**To do:**
For the listing below, print exactly the lines from the line with "Test Sum64 x f = Some (r, f) /\" to the line with "rewrite TestLocations_run by apply Hwf.", both included, and nothing beyond them.

**Exercise data:**

(** X8. Why [New] rejects [k = 0].  In a filter with [k = 0], whatever
    its [m] and cells, [Test] answers [true] for every item, [TestAndAdd]
    answers [true], and neither it nor [Add] changes anything. *)
Theorem zero_rounds_vacuous (x : list byte) (f : BloomFilter) :
  k f = 0 ->
  Test Sum64 x f = Some (true, f) /\
  Add Sum64 x f = Some (f, f) /\
  TestAndAdd Sum64 x f = Some (true, f).
Proof.
  intros Hk.
  unfold Test, Add, TestAndAdd, rounds, bind, get_k, ret. rewrite Hk.
  repeat split.
Qed.

(** X9. A fresh filter is empty.  On the filter [New m k] returns, no
    cell is set, [Test] and [TestAndAdd] answer [false] for every item,
    and [TestLocations] answers [false] for every non-empty list. *)
Theorem fresh_filter_is_empty (fm fk : Z) (f : BloomFilter) :
  is_uint fm ->
  New fm fk = (Some f, None) ->
  count_set (b f) = 0 /\
  (forall x, Test Sum64 x f = Some (false, f)) /\
  (forall x, exists f', TestAndAdd Sum64 x f = Some (false, f')) /\
  (forall p locs, TestLocations (p :: locs) f = Some (false, f)).
Proof.
  intros Hu HN. unfold New in HN.
  destruct (Z.ltb_spec fm 1) as [|Hm]; [discriminate|].
  destruct (Z.ltb_spec fk 1) as [|Hk]; [discriminate|].
  injection HN as <-.
  set (f := mkBloomFilter fm fk (BitSet.New fm)).
  assert (Hm0 : m f <> 0) by (cbn [m f]; lia).
  split; [apply count_set_replicate_false|].
  split; [|split].
  - intros x. rewrite Test_run by exact Hm0.
    destruct (positions_cons Sum64 f x Hk) as (ls & ->).
    cbn [all_set forallb b f]. rewrite BitSetFacts.Test_New. reflexivity.
  - intros x. rewrite TestAndAdd_run by exact Hm0.
    destruct (positions_cons Sum64 f x Hk) as (ls & ->).
    cbn [all_set forallb b f]. rewrite BitSetFacts.Test_New.
    eexists. reflexivity.
  - intros p locs. rewrite TestLocations_run.
    + cbn [map all_set forallb b f]. rewrite BitSetFacts.Test_New.
      reflexivity.
    + cbn [m f]. unfold is_uint in Hu. lia.
Qed.

(** X10. [TestLocations] on raw hashes agrees with [Test].  With a hash
    of 64-bit values, on a well-formed filter, [TestLocations] applied to
    the unreduced hashes of the [k] rounds of [x] returns what [Test x]
    returns. *)
Theorem TestLocations_of_hashes (x : list byte) (f : BloomFilter) :
  (forall bs, is_uint (Sum64 bs)) ->
  wf f ->
  exists r,
    Test Sum64 x f = Some (r, f) /\
    TestLocations
      (map (fun i => Sum64 (x ++ uintToBytes i)) (seqZ 0 (k f))) f
    = Some (r, f).
Proof.
  intros Hh Hwf. exists (all_set (b f) (positions Sum64 f x)).
  split; [apply Test_run, wf_m_nonzero, Hwf|].
  rewrite TestLocations_run by apply Hwf.
  unfold positions. rewrite List.map_map. f_equal. f_equal. f_equal.
  apply List.map_ext. intros i. unfold position.
  rewrite to_uint_small by apply Hh. reflexivity.
Qed.

(** X12. A filter of one cell saturates.  In a well-formed filter with
    [m = 1], once any item has been added [Test] answers [true] for
    every item. *)
Theorem capacity_one_saturates (x y : list byte) (f : BloomFilter) :
  wf f ->
  m f = 1 ->
  exists f',
    Add Sum64 x f = Some (f', f') /\ Test Sum64 y f' = Some (true, f').
Proof.
  intros Hwf Hm1. pose proof (wf_m_nonzero f Hwf) as Hm.
  assert (Hk : 1 <= k f) by apply Hwf.
  exists (with_bits f (set_all (b f) (positions Sum64 f x))).
  split; [apply Add_run, Hm|].
  rewrite Test_run by exact Hm. cbn [b with_bits].
  rewrite positions_with_bits. f_equal. f_equal.
  apply all_set_true. intros l Hl.
  assert (Hz : forall z l', In l' (positions Sum64 f z) -> l' = 0).
  { intros z l' Hz. apply in_positions in Hz as (i & _ & ->).
    unfold position. rewrite Hm1. apply Z.mod_1_r. }
  rewrite (Hz y l Hl). apply Test_set_all_in; [|lia].
  destruct (positions_cons Sum64 f x Hk) as (ls & E).
  rewrite E. left. apply (Hz x). rewrite E. left. reflexivity.
Qed.

(** X13. Exact membership.  After the items [xs] are added, in order, to
    a fresh filter, [Test y] answers [true] exactly when every round of
    [y] lands on a cell that some round of some added item lands on. *)
Theorem membership_exact
  (fm fk : Z) (f : BloomFilter) (xs : list (list byte)) (y : list byte) :
  is_uint fm -> is_uint fk ->
  New fm fk = (Some f, None) ->
  exists vs f' r,
    calls Sum64 (map OpAdd xs) f = Some (vs, f') /\
    Test Sum64 y f' = Some (r, f') /\
    (r = true <->
     forall i, 0 <= i < fk ->
       exists x j, In x xs /\ 0 <= j < fk /\
                   location Sum64 y i f' = location Sum64 x j f').
Proof.
  intros Hum Huk HN. pose proof (wf_New fm fk f Hum Huk HN) as Hwf.
  pose proof (wf_m_nonzero f Hwf) as Hm.
  assert (Hpos : 0 < m f) by (destruct Hwf as (? & _); lia).
  assert (E : k f = fk /\ b f = BitSet.New fm).
  { unfold New in HN.
    destruct (fm <? 1); [discriminate|]. destruct (fk <? 1); [discriminate|].
    injection HN as <-. split; reflexivity. }
  destruct E as (Ek & Eb).
  destruct (adds_run Sum64 xs f Hwf) as (vs & Hcs).
  set (C := concat (map (positions Sum64 f) xs)) in *.
  exists vs, (with_bits f (set_all (b f) C)).
  exists (all_set (set_all (b f) C) (positions Sum64 f y)).
  split; [exact Hcs|].
  split; [exact (Test_run Sum64 y (with_bits f (set_all (b f) C)) Hm)|].
  rewrite all_set_true. rewrite <- Ek.
  assert (Hcell : forall l, 0 <= l ->
    BitSet.Test (set_all (b f) C) l = true <-> In l C).
  { intros l Hl.
    rewrite Test_set_all_iff by
      (try assumption; apply concat_positions_nonneg, Hpos).
    rewrite Eb, BitSetFacts.Test_New. split; [intros [H|H]|right]; try easy. }
  assert (Hloc : forall z i,
    location Sum64 z i (with_bits f (set_all (b f) C))
    = Some (position Sum64 (m f) z i, with_bits f (set_all (b f) C))).
  { intros z i.
    exact (location_run Sum64 z i (with_bits f (set_all (b f) C)) Hm). }
  split.
  - intros H i Hi.
    assert (Hin : In (position Sum64 (m f) y i) (positions Sum64 f y)).
    { apply in_positions. exists i. split; [exact Hi | reflexivity]. }
    pose proof (H _ Hin) as Ht. apply Hcell in Ht.
    + apply in_concat_positions in Ht as (x & Hx & Hl).
      apply in_positions in Hl as (j & Hj & Hl).
      exists x, j. split; [exact Hx|]. split; [exact Hj|].
      rewrite !Hloc, Hl. reflexivity.
    + apply position_range, Hpos.
  - intros H l Hl. apply in_positions in Hl as (i & Hi & ->).
    destruct (H i Hi) as (x & j & Hx & Hj & Hl).
    rewrite !Hloc in Hl. injection Hl as Hl. rewrite Hl.
    apply Hcell; [apply position_range, Hpos|].
    apply in_concat_positions. exists x. split; [exact Hx|].
    apply in_positions. exists j. split; [exact Hj | reflexivity].
Qed.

**Solution:**
    Test Sum64 x f = Some (r, f) /\
    TestLocations
      (map (fun i => Sum64 (x ++ uintToBytes i)) (seqZ 0 (k f))) f
    = Some (r, f).
Proof.
  intros Hh Hwf. exists (all_set (b f) (positions Sum64 f x)).
  split; [apply Test_run, wf_m_nonzero, Hwf|].
  rewrite TestLocations_run by apply Hwf.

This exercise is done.